WHAT YOU HAVE TO DO. Tally the lines containing "JavaScript" in this data. Respond with the tally alone.

((

(** * gswap-interesting-trader-bot: a shallow embedding of the trading engine

    Part I follows the TypeScript sources, one module for each class:

    - [BalanceManager]      balance-manager.ts
    - [CircularPathFinder]  circular-path-finder.ts
    - [OfflineQuote]        offline-quote.ts
    - [ProfitCalculator]    profit-calculator.ts
    - [ArbitrageDetector]   arbitrage-detector.ts
    - [TradingStrategy]     trading-strategy.ts
    - [PoolDataManager]     pool-data-manager.ts
    - [TokenRegistry]       token-registry.ts

    after [Js], [Double] and [BigNumber] for the values of JavaScript and
    of bignumber.js, and followed by the scenarios of the specification
    and the predicates of the statements.  Part II holds the properties,
    module by module.

    Conventions of the embedding.

    - A JavaScript [number] is a rational ([Q]) and the tests [>], [<],
      [>=], [<=] are the boolean comparisons of [Js].  [NaN] and the
      infinities have no counterpart: every statement is about finite
      quantities, and amounts are compared with [==].  The arithmetic that
      decides the scenarios is repeated on binary64 floats in [Binary64].
    - The minimum output of a swap, the comparison of the liquidities
      of pools, the success rate and the profit percentage of an
      opportunity are computed as the program computes them: [Double]
      has the rounding of binary64 ([parseFloat], the arithmetic
      operations and [toString]), [BigNumber] the division of
      bignumber.js; the other operations on a [BigNumber] are exact.
    - A JavaScript string is a [string]; [===] on strings is [String.eqb]
      and [<] is [String.ltb].
    - [a || b] takes [b] when [a] is missing, the empty string or zero.
    - A call that may throw returns a [Js.result]; [Throw] carries the
      message of the error.
    - An object compared by identity carries its identity ([ref]).
    - A [Map] that is read with [get] and written with [set] is a [gmap]
      keyed by strings.
    - Code that talks to the gateway runs in a state monad over the trade
      history and the trace of the calls made so far; the answers of the
      gateway are functions of that trace.
    - A time is a number of milliseconds ([Z]). *)

From Stdlib Require Import QArith Qabs Qround Qpower Lqa Lia List String Ascii ZArith DecimalString.
From Stdlib Require Import Sorting.Sorted Sorting.Permutation Floats.
From stdpp Require Import gmap strings list.

Open Scope Q_scope.

(* ===================================================================== *)
(** * Part I: the embedding                                               *)
(* ===================================================================== *)

(** ** JavaScript values *)

Module Js.

(** [a > b], [a < b], [a >= b] and [a <= b] on numbers. *)
Definition gt (a b : Q) : bool := negb (Qle_bool a b).
Definition lt (a b : Q) : bool := gt b a.
Definition ge (a b : Q) : bool := Qle_bool b a.
Definition le (a b : Q) : bool := Qle_bool a b.

(** [a || d] for an optional string: missing and [""] are falsy. *)
Definition or_str (a : option string) (d : string) : string :=
  match a with
  | Some s => if String.eqb s "" then d else s
  | None => d
  end.

(** [a || d] for an optional number: missing and [0] are falsy. *)
Definition or_num (a : option Q) (d : Q) : Q :=
  match a with
  | Some q => if Qeq_bool q 0 then d else q
  | None => d
  end.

))

WRITTEN RESPONSE. 4